En Dichato, y en general en las otras zonas costeras, la gente prefiere caminar lejos de la costanera, aunque eso signifique dar una vuelta más grande para llegar al lugar donde se dirigen.

“El mar es parte de su vida, pero sin duda existe una nueva relación con él. Los niños lo recogen de sus padres, porque la gran mayoría no vio lo que pasaba y solo se dieron cuenta al ver la televisión”, dice la sicóloga Ángela Barahona.

Niños papá

En el campamento El Molino, a escasos minutos caminando desde el centro de Dichato, viven hoy alrededor de 500 familias. Podría ser un nuevo barrio con creditazos inmobiliarios y ofertas para nuevos vecinos. Pero no. Dividido en cinco sectores, es el mayor campamento de damnificados dichatinos. Ahí vive Rodrigo con su mamá y dos hermanos.

Tiene apenas 12 años y está convencido que es el pilar de la casa. Es un “niño parentalizado”, como lo describen los sicólogos. Su papá pasa el día trabajando en “pololos” mientras espera que le arreglen el bote con el que salía a pescar hasta antes del tsunami.

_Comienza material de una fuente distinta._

(** [p.then(k)]: a rejection skips the callback. *)
Definition then_ {A B : Type} (p : Promise A) (k : A -> Promise B) : Promise B :=
  fun st =>
    match p st with
    | (Resolved a, st') => k a st'
    | (Rejected e, st') => (Rejected e, st')
    end.

(** A use of a client capability: logged, run on the client's state, and
    its failure turned into a rejection. *)
Definition invoke {A : Type} (ev : Event) (f : W -> Reply A * W) : Promise A :=
  fun st =>
    let '(r, w) := f (world st) in
    (settle r, {| world := w; trace := trace st ++ [ev] |}).

(** [webClient.get(uri, options)] *)
Definition webClient_get (c : SolidWebClient) (uri : string)
    (options : option RequestOptions) : Promise SolidResponse :=
  invoke (EvGet uri options) (get c uri options).

(** [webClient.solidRequest(uri, method, options, body)] *)
Definition webClient_solidRequest (c : SolidWebClient) (uri method : string)
    (options : RequestOptions) (body : string) : Promise SolidResponse :=
  invoke (EvSolidRequest uri method options body)
         (solidRequest c uri method options body).

(** [resource.parsedGraph()] *)
Definition resource_parsedGraph (resource : SolidResponse) : Promise Graph :=
  invoke EvParsedGraph (parsedGraph resource).
End Client.

Arguments linkHeaders {W} _.
Arguments parsedGraph {W} _ _.
Arguments resources {W} _.
Arguments mkSolidResponse {W} _ _ _.
Arguments get {W} _ _ _ _.
Arguments solidRequest {W} _ _ _ _ _ _.
Arguments rdf {W} _.
Arguments mkSolidWebClient {W} _ _ _.
Arguments webClient {W} _.
Arguments inboxUri {W} _.
Arguments contentType {W} _.
Arguments mkOptions {W} _ _ _.
Arguments world {W} _.
Arguments trace {W} _.
Arguments mkState {W} _ _.
Arguments resolve {W A} _ _.
Arguments reject {W A} _ _.
Arguments then_ {W A B} _ _ _.
Arguments invoke {W A} _ _ _.
Arguments webClient_get {W} _ _ _ _.
Arguments webClient_solidRequest {W} _ _ _ _ _ _.
Arguments resource_parsedGraph {W} _ _.

Declare Scope promise_scope.
Delimit Scope promise_scope with promise.
Notation "'let!' x ':=' p 'in' k" := (then_ p (fun x => k))
  (at level 10, x name, p at level 200, k at level 200) : promise_scope.
Local Open Scope promise_scope.

(* ===================================================================== *)
(** ** src/unnamed/part_000                                               *)
(* ===================================================================== *)

Module Notifications.
Definition DEFAULT_CONTENT_TYPE : string := "application/ld+json".
Definition DEFAULT_ACCEPT : string := "application/ld+json;q=0.9,text/turtle;q=0.8".
Definition INBOX_LINK_REL : string := "http://www.w3.org/ns/ldp#inbox".

Section WithClient.
Context {W : Type}.
(** * ProjectE: order tracking for a metalworking shop

    A shallow embedding of the analytical queries Q5, Q8, Q13, Q15 and Q16
    (queries.sql) and of the HTTP routes of backend/server.js that guard
    statistics, users and orders, with the properties that the
    specification states about them.

    Conventions of the embedding:
    - a table is a list of records, a nullable column is an [option];
    - identifiers and minute counts are integers ([Z]); a timestamp is the
      number of microseconds since the epoch ([Z]);
    - an SQL [numeric] value is an exact rational ([Q]).  PostgreSQL keeps at
      least 16 significant digits in a quotient, and every quotient below is
      rounded afterwards to at most two decimals of a value whose distance to
      a rounding boundary is either zero or far above that precision, so the
      exact quotient and the stored one round alike;
    - text is compared bytewise (the "C" collation);
    - ORDER BY is a stable insertion sort: among the orders SQL allows for
      rows with equal keys it picks the one that keeps the input order. *)

From Stdlib Require Import ZArith QArith Qround Lia List Sorted Permutation.
From Stdlib Require Import String Ascii Bool.
From stdpp Require Import base list strings gmap pretty.
Import ListNotations.

Local Open Scope string_scope.
Local Open Scope Z_scope.

(** ** SQL building blocks *)

Module Sql.

(** [A JOIN B ON on]. *)
Definition inner_join {A B : Type} (on : A -> B -> bool)
    (l : list A) (r : list B) : list (A * B) :=
  flat_map (fun a => map (pair a) (List.filter (on a) r)) l.

(** [A LEFT JOIN B ON on]: a row of [A] without a partner is kept once,
    with NULLs for the columns of [B]. *)
Definition left_join {A B : Type} (on : A -> B -> bool)
    (l : list A) (r : list B) : list (A * option B) :=
  flat_map (fun a =>
              match List.filter (on a) r with
              | [] => [(a, None)]
              | ms => map (fun b => (a, Some b)) ms
              end) l.

(** The distinct values of a list, in order of first appearance. *)
Fixpoint distinct {K : Type} (eqb : K -> K -> bool) (l : list K) : list K :=
  match l with
  | [] => []
  | k :: l' => k :: List.filter (fun k' => negb (eqb k' k)) (distinct eqb l')
  end.

(** [GROUP BY key]: one group per distinct key, holding the rows with it. *)
Definition group_by {K A : Type} (eqb : K -> K -> bool) (key : A -> K)
    (rows : list A) : list (K * list A) :=
  map (fun k => (k, List.filter (fun r => eqb (key r) k) rows))
      (distinct eqb (map key rows)).

(** [ORDER BY]: [leb x y] says that [x] may come before [y]. *)
Fixpoint insert_row {A : Type} (leb : A -> A -> bool) (x : A) (l : list A)
    : list A :=
  match l with
  | [] => [x]
  | y :: l' => if leb x y then x :: l else y :: insert_row leb x l'
  end.

Definition order_by {A : Type} (leb : A -> A -> bool) (l : list A) : list A :=
  fold_right (insert_row leb) [] l.

Definition sumZ {A : Type} (f : A -> Z) (l : list A) : Z :=
  fold_right (fun x acc => f x + acc) 0 l.

(** [SUM(e) FILTER (WHERE p)] over the rows of a group, for an expression
    that is never NULL: NULL when no row passes the filter. *)
Definition sum_filter {A : Type} (e : A -> Z) (p : A -> bool) (g : list A)
    : option Z :=
  match List.filter p g with
  | [] => None
  | rows => Some (sumZ e rows)
  end.

(** [COUNT( * ) FILTER (WHERE p)] and [COUNT( * )]. *)
Definition count_filter {A : Type} (p : A -> bool) (g : list A) : Z :=
  Z.of_nat (length (List.filter p g)).

Definition count_star {A : Type} (g : list A) : Z := Z.of_nat (length g).

(** [COALESCE(a, b, 0)]. *)
Definition coalesce3 (a b : option Z) (c : Z) : Z :=
  match a with
  | Some x => x
  | None => match b with Some y => y | None => c end
  end.

(** Rounding of a numeric to the nearest integer, ties away from zero. *)
Definition round_half_away (x : Q) : Z :=
  if Qle_bool 0 x then Qfloor (x + (1 # 2))
  else - Qfloor (- x + (1 # 2)).

(** [ROUND(x, d)]. *)
Definition round (x : Q) (d : nat) : Q :=
  (inject_Z (round_half_away (x * inject_Z (10 ^ Z.of_nat d)))
   / inject_Z (10 ^ Z.of_nat d))%Q.

(** Comparison of a nullable numeric sort key under [DESC]: PostgreSQL
    puts NULLs first in a descending sort. *)
Definition desc_nulls_first (a b : option Q) : bool :=
  match a, b with
  | None, _ => true
  | Some _, None => false
  | Some x, Some y => Qle_bool y x
  end.

(** Sort keys are compared one after the other. *)
Definition lex (c1 c2 : comparison) : comparison :=
  match c1 with
  | Eq => c2
  | _ => c1
  end.

Definition not_after (c : comparison) : bool :=
  match c with
  | Gt => false
  | _ => true
  end.

Definition eqb_option_string (a b : option string) : bool :=
  match a, b with
  | None, None => true
  | Some x, Some y => String.eqb x y
  | _, _ => false
  end.

End Sql.

(** ** The tables

    The script that declares the tables is not among the sources.  Each
    table has the columns that the queries read; nullability follows
    section 3 of the specification and the NULL handling of the queries
    themselves (COALESCE, IS NOT NULL, LEFT JOIN). *)

Module Schema.

(** Modelled from the spec: table [orders] ("Order: identity, ...,
    status"). *)
Record Order := {
  o_id : Z;
  o_status : string
}.

(** Modelled from the spec: table [order_items] ("belongs to exactly one
    Order; references a Product"). *)
Record OrderItem := {
  oi_id : Z;
  oi_order_id : Z;
  oi_product_id : Z
}.

(** Modelled from the spec: table [products]. *)
Record Product := {
  p_id : Z;
  p_name : string
}.

(** Modelled from the spec: table [operations] ("name, default_minutes
    (fallback planning estimate)"). *)
Record Operation := {
  op_id : Z;
  op_name : string;
  op_default_minutes : option Z
}.

(** Modelled from the spec: table [workshops]. *)
Record Workshop := {
  w_id : Z;
  w_name : string
}.

(** Modelled from the spec: table [route_steps] ("belongs to exactly one
    OrderItem; has a step_no; references an Operation and optionally a
    Workshop; status; planned_minutes (optional); planned_finish"). *)
Record RouteStep := {
  rs_id : Z;
  rs_order_item_id : Z;
  rs_step_no : Z;
  rs_operation_id : Z;
  rs_workshop_id : option Z;
  rs_status : string;
  rs_planned_minutes : option Z;
  rs_planned_finish : option Z
}.

(** Modelled from the spec: table [equipment] ("optionally belongs to a
    Workshop"). *)
Record Equipment := {
  e_id : Z;
  e_name : string;
  e_workshop_id : option Z
}.

(** Modelled from the spec: table [operation_logs] ("belongs to exactly
    one RouteStep; optional equipment; status"). *)
Record OperationLog := {
  ol_id : Z;
  ol_route_step_id : Z;
  ol_equipment_id : option Z;
  ol_status : string
}.

(** The database that the queries read. *)
Record Db := {
  orders : list Order;
  order_items : list OrderItem;
  products : list Product;
  operations : list Operation;
  workshops : list Workshop;
  route_steps : list RouteStep;
  equipment : list Equipment;
  operation_logs : list OperationLog
}.

(** [x = c] for a nullable integer column [c]: NULL never matches. *)
Definition eq_nullable (x : Z) (c : option Z) : bool :=
  match c with
  | Some y => x =? y
  | None => false
  end.

End Schema.

(** ** The analytical queries *)

Module Analytics.
Import Sql Schema.

(** *** Q13: route steps behind their planned schedule *)

Record Q13Row := {
  q13_order_id : Z;
  q13_product : string;
  q13_step_no : Z;
  q13_operation : string;
  q13_workshop : option string;
  q13_step_status : string;
  q13_planned_finish : option Z;
  q13_checked_at : Z;
  q13_hours_overdue : option Q
}.
(** * sageopt.coniclifts: epigraph atoms, elementwise constraints and the
      primal ordinary SAGE cone, embedded from the Python sources.

    Python integers (ids, row and column indices, sizes) are [Z]; Python
    floats are exact rationals [Q]; lists, tuples and one-dimensional arrays
    are [list]s; a raised exception is the [Raise] branch of [result]. *)

From Stdlib Require Import String DecimalString DecimalZ DecimalPos.
From Stdlib Require Import ZArith QArith Qabs Qminmax.
From Stdlib Require Import Bool Lia Lqa List Sorted.
Import ListNotations.

Local Open Scope Z_scope.

(** ** Exceptions *)

Inductive exn : Type :=
| RuntimeError (msg : string)
| TypeError
| IndexError
| AxisError
| ValueError (msg : string)
| NotImplementedError.

Inductive result (A : Type) : Type :=
| Ok (a : A)
| Raise (e : exn).

Arguments Ok {A} a.
Arguments Raise {A} e.

Definition bind {A B : Type} (r : result A) (k : A -> result B) : result B :=
  match r with
  | Ok a => k a
  | Raise e => Raise e
  end.

Notation "x <- r ;; k" := (bind r (fun x => k))
  (at level 61, r at next level, right associativity).

(** [str(k)] of a Python integer. *)
Definition str (k : Z) : string := NilZero.string_of_int (Z.to_int k).

(** ** coniclifts/base.py and coniclifts/cones.py: the parts the sources use *)

Module base.

(** Modelled from the spec: base.py is not among the sources.  A
    ScalarVariable carries a process-wide unique integer id which is also its
    column index. *)
Record ScalarVariable : Type := { id : Z }.

(** The class-level counters of the process. *)
Record Globals : Type := {
  _SCALAR_VARIABLE_COUNTER_ : Z;
  _EXPONENTIAL_COUNTER_ : Z;
  _VECTOR_2_NORM_COUNTER_ : Z;
  _ELEMENTWISE_CONSTRAINT_ID_ : Z
}.

Definition curr_variable_count (g : Globals) : Z :=
  _SCALAR_VARIABLE_COUNTER_ g.

(** Modelled from the spec: [Variable(shape=())] followed by
    [v[()].scalar_variables()[0]] allocates one ScalarVariable whose id is
    the current value of the counter, and advances the counter. *)
Definition Variable_scalar (g : Globals) : ScalarVariable * Globals :=
  ({| id := _SCALAR_VARIABLE_COUNTER_ g |},
   {| _SCALAR_VARIABLE_COUNTER_ := _SCALAR_VARIABLE_COUNTER_ g + 1;
      _EXPONENTIAL_COUNTER_ := _EXPONENTIAL_COUNTER_ g;
      _VECTOR_2_NORM_COUNTER_ := _VECTOR_2_NORM_COUNTER_ g;
      _ELEMENTWISE_CONSTRAINT_ID_ := _ELEMENTWISE_CONSTRAINT_ID_ g |}).

(** What [NonlinearScalarAtom.parse_arg] hands to an atom: a sequence of
    (variable, coefficient) pairs closed by one pair whose second entry is
    the constant term.  The atoms read it as [x[:-1]] ([arg_terms]),
    [x[-1][1]] ([arg_offset]) and [len(x) - 1] ([length arg_terms]). *)
Record ParsedArg : Type := {
  arg_terms : list (ScalarVariable * Q);
  arg_offset : Q
}.

End base.

Module cones.

(** [Cone(type, len)]: a tag among '0', '+', 'S', 'e' and a size. *)
Record Cone : Type := { type : string; len : Z }.

End cones.

(** ** The numpy operations the sources call *)

Module np.

Definition zeros (n : nat) : list Q := repeat 0%Q n.

(** [np.empty]: the contents are unspecified until written; every entry of
    an array made with it is assigned before it is read. *)
Definition empty (n : nat) : list Q := repeat 0%Q n.

(** [b[i] = v] on a one-dimensional array: a negative index counts from the
    end, and an index outside the array raises IndexError. *)
Fixpoint setitem_nat (b : list Q) (i : nat) (v : Q) : result (list Q) :=
  match b, i with
  | [], _ => Raise IndexError
  | _ :: tl, O => Ok (v :: tl)
  | hd :: tl, S i' => tl' <- setitem_nat tl i' v ;; Ok (hd :: tl')
  end.

Definition setitem (b : list Q) (i : Z) (v : Q) : result (list Q) :=
  let i := if i <? 0 then Z.of_nat (List.length b) + i else i in
  if i <? 0 then Raise IndexError else setitem_nat b (Z.to_nat i) v.

(** What can be passed as the [axis] of a reduction. *)
Inductive axis_arg : Type :=
| axis_None
| axis_int (k : Z)
| axis_float_array (x : list Q).

(** [np.max(a, axis)] and [np.min(a, axis)] for a scalar [a]: the signature
    is [amax(a, axis=None, ...)], the array to reduce comes first and the
    second positional argument is the axis.  A scalar has no axis to reduce
    over: None, 0 and -1 give the scalar back, another integer is an
    AxisError, and an array of floats is no integer at all. *)
Definition reduce_scalar (a : Q) (axis : axis_arg) : result Q :=
  match axis with
  | axis_None => Ok a
  | axis_int k => if (k =? 0) || (k =? -1) then Ok a else Raise AxisError
  | axis_float_array _ => Raise TypeError
  end.
(** ** routes/usage.js *)

(** The JSON body of POST /record, as the client sent it; of [metadata]
    the keys [request_hash] and [error]. *)
Module body.
Record t := mk {
  event_name : option string;
  agent_id : option string;
  customer_id : option string;
  vendor : option string;
  model : option string;
  cost_amount : option Z;
  cost_currency : option string;
  input_tokens : option Z;
  output_tokens : option Z;
  total_tokens : option Z;
  request_hash : option string;
  error : option string;
  event_timestamp : option Z
}.
End body.

(** The value that [usageEventSchema.validate] returns, defaults filled
    in. *)
Module event.
Record t := mk {
  event_name : string;
  agent_id : string;
  customer_id : string;
  vendor : string;
  model : option string;
  cost_amount : Z;
  cost_currency : string;
  input_tokens : option Z;
  output_tokens : option Z;
  total_tokens : option Z;
  request_hash : option string;
  error : option string;
  event_timestamp : Z
}.
End event.

(** What the columns hold.  A text of more than [n] characters does not
    fit [VARCHAR(n)], a number outside of 32 bits does not fit [INTEGER],
    and an amount of 10000 dollars or more does not fit [DECIMAL(10, 6)]:
    PostgreSQL refuses the INSERT and [db.query] throws. *)
Definition varchar (n : nat) (s : string) : bool :=
  (String.length s <=? n)%nat.

Definition integer (z : Z) : bool :=
  (-2147483648 <=? z) && (z <=? 2147483647).

Definition decimal_10_6 (z : Z) : bool :=
  Z.abs z <? 10000 * 1000000.

(** [Joi.string().required()]: present and not empty. *)
Definition required_string (key : string) (v : option string)
  : string + string :=
  match v with
  | None | Some "" => inl key
  | Some s => inr s
  end.

(** [Joi.string().optional()] and [Joi.string().default(_)]: not empty
    when present. *)
Definition optional_string (key : string) (v : option string)
  : string + option string :=
  match v with
  | Some "" => inl key
  | _ => inr v
  end.

(** [Joi.number().integer().min(0).optional()]. *)
Definition optional_count (key : string) (v : option Z) : string + option Z :=
  match v with
  | Some n => if n <? 0 then inl key else inr v
  | None => inr v
  end.
(** * Data-cleaning pipeline (scripts/data_cleaning.py): a shallow embedding

    The script is a chain of pandas / scikit-learn calls.  The embedding keeps
    the shape of the script: one Rocq function per Python function, with the
    library calls the script makes modelled next to them.

    Modelling conventions.
    - A float64/int64 value is an exact rational ([Q]); a missing value (NaN)
      is [None].  Rounding, infinities and overflow are outside the model;
      of the values that scaling produces, only what rounding leaves intact
      is stated (which cells are missing, the order of the values).
    - A text is a [string] holding the bytes of its UTF-8 encoding.  What
      works character by character ([strip], [upper], [replace], the classes
      [\w] and [\d]) is defined on the characters of the text: on ASCII as
      Python defines it, on any other character by tables of the library.
    - A [DataFrame] carries its row labels (the pandas index) and an ordered
      list of named columns; a column is numeric ([NumCol]) or of dtype object
      ([ObjCol]).
    - What the script does not determine is a field of the class [Library]:
      the numeric parser behind [pd.to_numeric], the text of a number and of
      a missing value under [astype(str)], [np.sqrt], the character tables
      of Python outside ASCII, and the CSV reader and writer.
    - A Python exception is the [Raise] result of a stage. *)

From Stdlib Require Import List String Ascii Bool Arith ZArith QArith Lia Lqa.
From Stdlib Require Import Qround DecimalString Sorted.
Import ListNotations.

Local Open Scope string_scope.
Local Open Scope list_scope.
Local Open Scope nat_scope.

(* ================================================================= *)
(** ** Text primitives *)

Module Text.

(** *** ASCII

    [str.isspace] on ASCII: TAB..CR, FS..US and the blank. *)
Definition is_space (c : ascii) : bool :=
  let n := nat_of_ascii c in
  ((9 <=? n) && (n <=? 13)) || ((28 <=? n) && (n <=? 32)).

Definition is_lower (c : ascii) : bool :=
  let n := nat_of_ascii c in (97 <=? n) && (n <=? 122).

Definition is_upper (c : ascii) : bool :=
  let n := nat_of_ascii c in (65 <=? n) && (n <=? 90).

(** The class [\d]. *)
Definition is_digit (c : ascii) : bool :=
  let n := nat_of_ascii c in (48 <=? n) && (n <=? 57).

(** The class [\w] on ASCII: letters, digits and the underscore. *)
Definition is_word (c : ascii) : bool :=
  is_lower c || is_upper c || is_digit c || (nat_of_ascii c =? 95).

(** [str.upper] on ASCII. *)
Definition upper_char (c : ascii) : ascii :=
  if is_lower c then ascii_of_nat (nat_of_ascii c - 32) else c.

Fixpoint filter_chars (p : ascii -> bool) (s : string) : string :=
  match s with
  | EmptyString => EmptyString
  | String c r => if p c then String c (filter_chars p r) else filter_chars p r
  end.

Fixpoint lstrip (s : string) : string :=
  match s with
  | EmptyString => EmptyString
  | String c r => if is_space c then lstrip r else s
  end.

Fixpoint rstrip (s : string) : string :=
  match s with
  | EmptyString => EmptyString
  | String c r =>
      match rstrip r with
      | EmptyString => if is_space c then EmptyString else String c EmptyString
      | r' => String c r'
      end
  end.

(** A text without the ASCII whitespace around it. *)
Definition strip (s : string) : string := rstrip (lstrip s).

(** [str.replace(a, '')] for an ASCII character [a]. *)
Definition remove_char (a : ascii) (s : string) : string :=
  filter_chars (fun c => negb (Ascii.eqb c a)) s.

(** [str.endswith(suffix)] *)
Fixpoint endswith (s suffix : string) : bool :=
  (s =? suffix)%string ||
  match s with
  | EmptyString => false
  | String _ r => endswith r suffix
  end.

(** The value of a run of decimal digits. *)
Fixpoint digits_value_from (acc : Z) (s : string) : Z :=
  match s with
  | EmptyString => acc
  | String c r => digits_value_from (10 * acc + Z.of_nat (nat_of_ascii c - 48)) r
  end.

Definition digits_value (s : string) : Z := digits_value_from 0 s.

(** Every character of [s] satisfies [p]. *)
Fixpoint all_chars (p : ascii -> bool) (s : string) : Prop :=
  match s with
  | EmptyString => True
  | String c r => p c = true /\ all_chars p r
  end.

(** *** Characters

    A text is held as the bytes of its UTF-8 encoding.  A character of ASCII
    is one byte below 128; any other character is a lead byte (192 or more)
    followed by continuation bytes (128 to 191). *)

Definition is_ascii (c : ascii) : bool := nat_of_ascii c <? 128.

Definition is_continuation (c : ascii) : bool :=
  let n := nat_of_ascii c in (128 <=? n) && (n <? 192).

(** The continuation bytes at the head of [s]. *)
Fixpoint continuation (s : string) : string :=
  match s with
  | EmptyString => EmptyString
  | String c r =>
      if is_continuation c then String c (continuation r) else EmptyString
  end.

(** The characters of a text, in order.  A continuation byte that follows no
    lead byte is part of no character and is passed over; the encoding of a
    text holds none. *)
Fixpoint chars (s : string) : list string :=
  match s with
  | EmptyString => []
  | String c r =>
      if is_continuation c then chars r
      else if is_ascii c then String c EmptyString :: chars r
      else String c (continuation r) :: chars r
  end.

(** The text made of the characters [l]. *)
Fixpoint text_of (l : list string) : string :=
  match l with
  | [] => EmptyString
  | c :: r => c ++ text_of r
  end.

(** [c] is one character. *)
Definition is_char (c : string) : bool :=
  match c with
  | EmptyString => false
  | String b r =>
      if is_continuation b then false
      else if is_ascii b then (r =? "")%string
      else (continuation r =? r)%string
  end.

(** The ASCII character that [c] is, if it is one. *)
Definition ascii_of (c : string) : option ascii :=
  match c with
  | String b EmptyString => if is_ascii b then Some b else None
  | _ => None
  end.

End Text.

(* ================================================================= *)
(** ** Exceptions *)

Inductive exn : Type :=
| FileNotFoundError   (* [load_data]: the path does not exist *)
| ParserError         (* [pd.read_csv] rejects the file *)
| KeyError            (* a column asked for by name is not there *)
| IndexingError       (* a boolean mask cannot be aligned with the frame *)
| ValueError.         (* [StandardScaler] on a frame without rows *)

Inductive result (A : Type) : Type :=
| Ok (a : A)
| Raise (e : exn).

Arguments Ok {A} a.
Arguments Raise {A} e.

Definition bind {A B : Type} (r : result A) (k : A -> result B) : result B :=
  match r with
  | Ok a => k a
  | Raise e => Raise e
  end.

Notation "x <- r ;; k" := (bind r (fun x => k))
  (at level 61, r at next level, right associativity).

(* ================================================================= *)
(** ** Cells, columns and frames *)

(** A cell of a column of dtype object. *)
Inductive cell : Type :=
| NaN
| Num (q : Q)
| Str (s : string).

(** A column: numeric dtype (what [select_dtypes(include=[np.number])]
    selects), or dtype object. *)
Inductive series : Type :=
| NumCol (x : list (option Q))
| ObjCol (x : list cell).

Record DataFrame : Type := {
  index : list nat;                    (* row labels *)
  columns : list (string * series)     (* columns, in order *)
}.

(** A boolean Series: one value per row label. *)
Definition BoolSeries : Type := list (nat * bool).

(** The label of a column: the frames of the script carry names, the frame
    that [.str.extract] returns carries the position 0. *)
Inductive label : Type :=
| Named (s : string)
| Position (n : nat).

(** A one-column frame, as [.str.extract] returns it. *)
Record Extracted : Type := {
  ex_label : label;
  ex_cells : list cell
}.
(** * TrustFactor side panel (src/main.tsx): aggregation, batch analysis,
      message listener and injection handler.

    The panel is a React component.  Its logic is embedded as follows.
    - JavaScript numbers are IEEE-754 binary64 values.  [Number] models
      them as exact rationals together with NaN and the two infinities;
      every arithmetic operation rounds its exact result to the nearest
      binary64 value (ties to even), which is what the engine does.
    - The [Results] object is an association list in property order, as
      [Object.values] enumerates it.
    - The asynchronous functions are resumptions: a tree of state updates
      and of suspension points ([await]) whose continuation receives what
      the awaited promise settled to.
    - The component state is a record; the hooks' setters are its updates. *)

From Stdlib Require Import ZArith QArith Qround Qpower Qabs Lia Lqa SpecFloat Ascii.
From stdpp Require Import base list strings pretty.

Local Open Scope Z_scope.

(** ** JavaScript numbers *)

Module Number.

(** A number value.  The sign of zero is not modelled: none of the modelled
    operations lets it be observed. *)
Inductive number : Type :=
  | NaN
  | Infinity (negative : bool)
  | Finite (x : Q).

Definition pow2 (e : Z) : Q := Qpower 2 e.

(** Nearest integer to [y], ties to the even one. *)
Definition round_half_even (y : Q) : Z :=
  let q := Qfloor y in
  match Qcompare (y - inject_Z q) (1 # 2) with
  | Lt => q
  | Gt => q + 1
  | Eq => if Z.even q then q else q + 1
  end.

(** [ilog2 x] is the binary exponent of a positive [x]:
    [2^(ilog2 x) <= x < 2^(ilog2 x + 1)]. *)
Definition ilog2 (x : Q) : Z :=
  let l := Z.log2 (Qnum x) - Z.log2 (Zpos (Qden x)) in
  if Qle_bool (pow2 l) x then l else l - 1.

(** binary64: 53 bits of precision, least exponent of the last place
    -1074, overflow threshold 2^1024. *)
Definition prec : Z := 53.
Definition emin : Z := -1074.
Definition emax : Z := 1024.

(** Exponent of the unit in the last place of a positive [x]. *)
Definition ulp_exp (x : Q) : Z := Z.max (ilog2 x - (prec - 1)) emin.

(** Rounding of a positive rational to binary64. *)
Definition round_pos (x : Q) : number :=
  let e := ulp_exp x in
  let y := (inject_Z (round_half_even (x / pow2 e)) * pow2 e)%Q in
  if Qle_bool (pow2 emax) y then Infinity false else Finite y.

Definition neg (n : number) : number :=
  match n with
  | NaN => NaN
  | Infinity s => Infinity (negb s)
  | Finite x => Finite (- x)
  end.

(** Rounding of any rational to binary64 (round to nearest, ties to even). *)
Definition fl (x : Q) : number :=
  let r := Qred x in
  match Qnum r with
  | Z0 => Finite 0
  | Zpos _ => round_pos r
  | Zneg _ => neg (round_pos (- r))
  end.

A su corta edad, Rodrigo asumió el rol de un adulto al ver que su mamá, Isabel, no se tranquiliza cuando viene una réplica. Ya ha probado con varios medicamentos y le han dado pocos resultados.

Recién hace unos meses, pudo volver a dormir. Aunque cuando viene un temblor se vuelve a desesperar. Y a eso está cada vez más atento su hijo.

“Me gusta saber que vamos a estar bien, que las zapatillas estén cerca de la cama cuando estemos durmiendo por si tenemos que arrancar”, dice Rodrigo.

Algunos niños, incluso, se preocupan de traer el pan para el desayuno, cuenta la sicóloga Barahona.

Tantos han sido los problemas en Dichato, que la posta local tuvo que ser ampliada y asignar un lugar especial para tratar los problemas de salud mental. Allí atienden a las personas que sienten que tiembla a cada rato y a los que viven preguntando cuándo tendrán una vivienda definitiva.

Los mismos que por mientras ocupan lo que sea para ampliar sus mediaguas e, incluso, algunos las hermosean con antejardínes y choapinos en la puerta. Sospechan que van a permanecer por mucho tiempo ahí o terminarán quedándose para siempre.

Los damnificados llevan más de un año escuchando a Piñera y a sus ministros hablar sobre el proceso de reconstrucción, pero están perdiendo la fe. “Vamos a pasar, por lo menos, tres años más acá. Todavía no empiezan ni a expropiar y tenemos que ampliar la mediagua para comenzar a vivir mejor”, dice la señora Cecilia Vallejos.

Tan resignados están algunos damnificados, que han empezado a pintar sus mediaguas de distintos colores, con antejardines enrejados, antenas de televisión y hasta baños y sistemas de agua elaborados por ellos mismos.

Es el caso de la mediagua en la que vive Jason. Sus padres la han decorado lo más parecida posible a la casa en que vivían antes del tsunami. Lo próximo que hará será pegar un poster de Colo Colo en su pieza, como antes. Pero dice que lo que nunca más hará, será volver a dormir lejos de la puerta. ¿La razón? Jason cree que en cualquier momento, tendrá que volver a arrancar.